• [Source information]
(* ===== verification/WalkSpec.v ===== *)
(** * Traversals that continue one another

    An iterator that has sought one key seeks the next from the node where the
    two keys part. [wp_walk_key]: such a step, with any visitor, ends where a
    seek from the root would end. The invariant of the visitor is a parameter:
    [I] at a node about to be visited, [J] once it is, [R] for the whole tree,
    between two keys. *)
From S2P Require Import Prelude Path Id Database Error External MerkleNode Trie Changes KeyValueDb Tree Iterator Annot TreeInv SeekSpec.

Lemma partition_point_take {A} (f : A -> bool) l : Forall (fun x => f x = true) (take (partition_point f l) l).
Proof. induction l as [|a l IH]; cbn; [constructor|]. destruct (f a) eqn:Hf; cbn; by constructor. Qed.

Section Spine.
Context {F K : Type} `{StarkFelt F, !StarkHash F}.
Implicit Types (C : list (frame F K)) (a : atree F K).

Lemma plug_app C1 C2 a : plug (C2 ++ C1) a = plug C1 (plug C2 a).
Proof. revert a. induction C2 as [|f C2 IH]; intros a; [done|]. cbn. apply IH. Qed.

Lemma cpath_app_prefix C1 C2 : cpath C1 `prefix_of` cpath (C2 ++ C1).
Proof. induction C2 as [|g C2 IH]; [done|]. cbn. by apply prefix_app_r. Qed.

(** The nodes the iterator records, down to the current one. *)
Definition spine C (kf : K) : list (K * nat) := cheights C ++ [(kf, length (cpath C))].

Lemma spine_head C kf : exists k, head (spine C kf) = Some (k, 0).
Proof.
  revert kf. induction C as [|f C IH]; intros kf; [by exists kf|]. destruct (IH (frame_key f)) as [k Hk].
  exists k. unfold spine in *. cbn [cheights]. destruct (cheights C ++ [(frame_key f, length (cpath C))]) eqn:Hs; [done|].
  exact Hk.
Qed.

(** A non-empty initial part of them ends at a node above, or the current one. *)
Lemma spine_take n C foc kf :
  0 < n -> ahandle foc = InMemory kf ->
  exists C2 C1 kf1, C = C2 ++ C1 /\ take n (spine C kf) = spine C1 kf1 /\ ahandle (plug C2 foc) = InMemory kf1.
Proof.
  revert foc kf. induction C as [|f C IH]; intros foc kf Hn Hkf.
  - exists [], [], kf. split_and!; [done| |done]. destruct n; [lia|]. unfold spine. cbn. by destruct n.
  - destruct (decide (n <= length (spine C (frame_key f)))) as [Hle|Hgt].
    + destruct (IH (frame_plug f foc) (frame_key f) Hn (ahandle_frame_plug f foc)) as (C2 & C1 & kf1 & -> & Htake & Hk).
      exists (f :: C2), C1, kf1. split_and!; [done| |done].
      rewrite <- Htake. unfold spine at 1. cbn [cheights]. by rewrite take_app_le.
    + exists [], (f :: C), kf. split_and!; [done| |done]. apply take_ge. unfold spine in *. cbn [cheights].
      rewrite length_app. cbn. lia.
Qed.
End Spine.

Section WalkSpec.
Context {F K : Type} {M : Type -> Type} {DB ID : Type}.
Context `{StarkFelt F, !StarkHash F, SlotMap K M, !LawfulSlotMap K M, !NodeCodec F K, !LawfulNodeCodec F K,
  BonsaiDatabase DB, Id ID}.
Context (kv : KeyValueDB DB ID) (d : TrieKey -> option ByteVec) (ht : nat).
Context (Hkv : kv_view kv d) (Hht : 0 < ht <= 255).
Abbreviation MerkleTree := (MerkleTree F K M).
Abbreviation Iterator := (MerkleTreeIterator F K M).
Abbreviation error := (BonsaiStorageError (DatabaseError DB)).
Implicit Types C : list (frame F K).

Context {V : Type} `{!NodeVisitor V F K M error}.
Context (I J : list (frame F K) -> atree F K -> V -> Prop) (R : atree F K -> V -> Prop).
Context (Hvisit : forall key C foc rest kf it v (Q : V * MerkleTree -> unit -> Prop),
  seek_at d ht key C foc rest kf it -> I C foc v ->
  (forall v', J C foc v' -> Q (v', it.(tree)) tt) ->
  wp (visit_node kf (length (cpath C))) (v, it.(tree)) Q).
Context (Hstep : forall C f foc0 foc' kf v, J C (frame_plug f foc0) v -> loads kf foc0 foc' -> I (f :: C) foc' v).
Context (Hroot : forall a a' k v, R a v -> loads k a a' -> I [] a' v).
Context (Hresume : forall C1 C2 foc v, J (C2 ++ C1) foc v -> J C1 (plug C2 foc) v).
Context (Hwhole : forall C foc v, J C foc v -> R (plug C foc) v).

(** Between two keys: no key has been walked to, or the walk stands at the node
    where the last one ended. *)
Inductive walk_ready (v : V) (it : Iterator) : Prop :=
| ready_root a :
    tree_rep ht d it.(tree) (Some a) -> R a v -> it.(current_path) = [] -> walk_ready v it
| ready_stopped C foc kf :
    tree_rep ht d it.(tree) (Some (plug C foc)) -> ahandle foc = InMemory kf ->
    cpath C `prefix_of` it.(current_path) -> it.(current_nodes_heights) = spine C kf -> J C foc v -> walk_ready v it.

Lemma walk_ready_whole v it : walk_ready v it -> exists a, tree_rep ht d it.(tree) (Some a) /\ R a v.
Proof. intros [a|C foc kf Hrep ? ? ? HJ]; [by exists a|]. exists (plug C foc). auto. Qed.

Lemma walk_ready_stopped v it key C foc rest kf :
  seek_stopped d ht key C foc rest kf it -> J C foc v -> walk_ready v it.
Proof.
  intros [Ht Hp Hn _ Hk _ _] HJ. eapply ready_stopped; [done..| |done|done]. rewrite Hp. by eexists.
Qed.

(** What is left of [traverse_to] once it knows where to start. *)
Definition walk_continue (key : BitVec) (start : option (option K)) : action (V * Iterator) error unit :=
  match start with
  | None => mret tt
  | Some next_to_visit => traverse_loop (DB := DB) (S (S (length key))) kv key next_to_visit
  end.

Lemma traverse_to_continue key : length key = ht ->
  MerkleTreeIterator_traverse_to kv key = (start ← on_iter (V := V) (traverse_start kv key); walk_continue key start).
Proof. intros Hlen. destruct key; [cbn in Hlen; lia|done]. Qed.

(** How a walk to [key] from [it] ends. *)
Definition walk_ends (key : BitVec) (it : Iterator) (r : V * Iterator) : Prop :=
  exists C foc rest kf, seek_stopped d ht key C foc rest kf r.2 /\ J C foc r.1 /\ same_pending it.(tree) r.2.(tree).

Lemma wp_walk_loop fuel key C foc rest kf it v :
  length rest < fuel -> seek_at d ht key C foc rest kf it -> length key = ht -> rest <> [] -> I C foc v ->
  wp (traverse_loop (DB := DB) fuel kv key (Some kf)) (v, it) (fun r _ => walk_ends key it r).
Proof.
  intros Hfuel Hat Hlen Hrest HI.
  eapply (wp_traverse_visit kv d ht Hkv ltac:(lia) I J Hvisit Hstep); [done..|].
  intros C' foc' rest' kf' it' v' Hst HJ _ Hsame _. by exists C', foc', rest', kf'.
Qed.

(** From the root. *)
Lemma wp_walk_root key it a v :
  tree_rep ht d it.(tree) (Some a) -> R a v -> length key = ht -> it.(current_nodes_heights) = [] ->
  wp (_ ← modify (set_current_path []);
      root ← on_tree (MerkleTree_load_root_node kv);
      match root with
      | Some node_id => mret (Some (Some node_id))
      | None => _ ← modify (set_leaf_hash None); mret None
      end) it (fun it' start => wp (walk_continue key start) (v, it') (fun r _ => walk_ends key it r)).
Proof.
  intros Hrep HR Hlen Hnil. wp_step. wp_step. wp_step.
  unfold on_tree. wp_step. cbn [tree set_current_path set_current_nodes_heights].
  eapply (wp_load_root kv d ht Hkv ltac:(lia)); [exact Hrep|lia|done|].
  intros self' a0 a' k [= <-] Hl Hrep' Hk Hr Hsame. wp_step. cbn [walk_continue].
  eapply wp_mono; [|eapply (wp_walk_loop _ key [] a' key k)]; try done.
  - cbn beta. intros r _ (C & foc & rest & kf & Hst & HJ & Hs). exists C, foc, rest, kf. split; [done|]. split; [done|].
    by eapply same_pending_trans.
  - lia.
  - intros ->. cbn in Hlen. lia.
  - by eapply Hroot.
Qed.

(** From the node of the walk above which the new key leaves the last. *)
Lemma wp_walk_resume key rest it C1 foc1 kf1 v :
  tree_rep ht d it.(tree) (Some (plug C1 foc1)) -> ahandle foc1 = InMemory kf1 -> J C1 foc1 v ->
  it.(current_path) = cpath C1 -> it.(current_nodes_heights) = cheights C1 -> key = cpath C1 ++ rest -> length key = ht ->
  wp (Some <$> MerkleTreeIterator_traverse_one kv kf1 (length (cpath C1)) key) it (fun it' start =>
    wp (walk_continue key start) (v, it') (fun r _ => walk_ends key it r)).
Proof.
  intros Hrep Hkf HJ Hp Hn Hkey Hlen. wp_step.
  eapply (wp_traverse_one kv d ht Hkv ltac:(lia)); [by split|done| |].
  - intros it' Hst Hsame _. cbn [walk_continue traverse_loop]. apply wp_ret. by exists C1, foc1, rest, kf1.
  - intros it' f foc0 foc' rest' kf' -> Hl -> Hf Hrest' Hat Hsame _. cbn [walk_continue].
    eapply wp_mono; [|eapply (wp_walk_loop _ key (f :: C1) foc' rest' kf')]; try done.
    + cbn beta. intros r _ (C & foc & rest & kf & Hst & HJ' & Hs). exists C, foc, rest, kf. split; [done|]. split; [done|].
      by eapply same_pending_trans.
    + rewrite Hkey, !length_app. lia.
    + by eapply Hstep.
Qed.

(** Where the new key leaves the walk. *)
Lemma walk_ready_split v it key :
  walk_ready v it -> length key = ht -> common_len it.(current_path) key <> 0 ->
  exists C1 foc1 kf1 rest,
    take (partition_point (fun '(_, height) => (height <? common_len it.(current_path) key)%nat) it.(current_nodes_heights))
      it.(current_nodes_heights) = spine C1 kf1 /\
    tree_rep ht d it.(tree) (Some (plug C1 foc1)) /\ ahandle foc1 = InMemory kf1 /\
    J C1 foc1 v /\ key = cpath C1 ++ rest /\
    take (length (cpath C1)) (take (length key) it.(current_path)) = cpath C1.
Proof.
  set (s0 := common_len it.(current_path) key). set (f := fun '(_, height) => (height <? s0)%nat).
  intros [a _ _ Hp|C foc kf Hrep Hkf Hpre Hnodes HJ] Hlen Hs0; [unfold s0 in Hs0; by rewrite Hp in Hs0|].
  rewrite Hnodes. destruct (spine_head C kf) as [k0 Hhead].
  assert (0 < partition_point f (spine C kf)) as Hpos.
  { destruct (spine C kf) as [|[k1 h1] l]; [done|]. injection Hhead as -> ->. cbn [partition_point].
    assert (f (k0, 0) = true) as -> by (apply Nat.ltb_lt; lia). lia. }
  destruct (spine_take _ C foc kf Hpos Hkf) as (C2 & C1 & kf1 & -> & Htake & Hkf1).
  pose proof (partition_point_take f (spine (C2 ++ C1) kf)) as Hall. rewrite Htake in Hall.
  unfold spine in Hall. apply Forall_app in Hall as [_ Hall]. rewrite Forall_singleton in Hall.
  cbn in Hall. apply Nat.ltb_lt in Hall.
  assert (take (length (cpath C1)) it.(current_path) = cpath C1) as Hp1.
  { destruct (transitivity (cpath_app_prefix C1 C2) Hpre) as [q ->]. apply take_app_length. }
  assert (take (length (cpath C1)) key = cpath C1) as Hk1.
  { rewrite <- Hp1 at 2. pose proof (common_len_take it.(current_path) key) as Hc. fold s0 in Hc.
    apply (f_equal (take (length (cpath C1)))) in Hc. rewrite !take_take, !Nat.min_l in Hc by lia. done. }
  exists C1, (plug C2 foc), kf1, (drop (length (cpath C1)) key). split_and!; [done| |done| | |].
  - by rewrite <- plug_app.
  - by apply Hresume.
  - rewrite <- Hk1 at 1. by rewrite take_drop.
  - rewrite take_take, Nat.min_l; [done|]. pose proof (common_len_le_r it.(current_path) key). unfold s0 in Hall. lia.
Qed.

(** Walking to one key. *)
Lemma wp_walk_key key it v :
  walk_ready v it -> length key = ht ->
  wp (MerkleTreeIterator_traverse_to kv key) (v, it) (fun r _ => walk_ends key it r).
Proof.
  intros Hready Hlen. rewrite traverse_to_continue by done.
  wp_step. unfold on_iter. wp_step. cbn [snd]. unfold traverse_start. wp_step. wp_step. wp_step. wp_step.
  case_decide as Hs0.
  - cbn [take last]. destruct (walk_ready_whole _ _ Hready) as (a & Hrep & HR).
    by eapply (wp_walk_root key (set_current_nodes_heights [] (set_current_path (take (length key) (current_path it)) it)) a v).
  - destruct (walk_ready_split _ _ _ Hready Hlen Hs0) as (C1 & foc1 & kf1 & rest & -> & Hrep & Hkf & HJ & Hkey & Hpath).
    unfold spine. rewrite last_snoc, removelast_last. wp_step. wp_step.
    set (it1 := set_current_nodes_heights (cheights C1) _). change (tree it) with (tree it1).
    by eapply (wp_walk_resume key rest it1 C1 foc1 kf1 v).
Qed.

(** On the empty tree. *)
Lemma wp_walk_empty key it v :
  tree_rep ht d it.(tree) None -> it.(current_path) = [] -> length key = ht ->
  wp (MerkleTreeIterator_traverse_to kv key) (v, it) (fun r _ =>
    r.1 = v /\ tree_rep ht d r.2.(tree) None /\ same_pending it.(tree) r.2.(tree) /\
    r.2.(current_path) = [] /\ r.2.(current_nodes_heights) = [] /\ r.2.(leaf_hash) = None).
Proof.
  intros Hrep Hp Hlen. rewrite traverse_to_continue by done.
  wp_step. unfold on_iter. wp_step. cbn [snd]. unfold traverse_start. wp_step. wp_step. wp_step. wp_step.
  rewrite Hp. cbn [common_len]. rewrite decide_True, take_0 by (by destruct key). cbn [last].
  wp_step. wp_step. wp_step. unfold on_tree. wp_step. cbn [tree set_current_path set_current_nodes_heights].
  eapply (wp_load_root kv d ht Hkv ltac:(lia)); [exact Hrep|lia| |done].
  intros self' _ Hrep' Hr Hsame. wp_step. wp_step. wp_step. cbn [walk_continue]. by wp_step.
Qed.
End WalkSpec.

• [Action item]
Restate word for word the entries above from the line with "(** Where the new key leaves the walk. *)" through the line with "take (partition_point (fun", inclusive, leaving out everything else.

• [Your response]
(** Where the new key leaves the walk. *)
Lemma walk_ready_split v it key :
  walk_ready v it -> length key = ht -> common_len it.(current_path) key <> 0 ->
  exists C1 foc1 kf1 rest,
    take (partition_point (fun '(_, height) => (height <? common_len it.(current_path) key)%nat) it.(current_nodes_heights))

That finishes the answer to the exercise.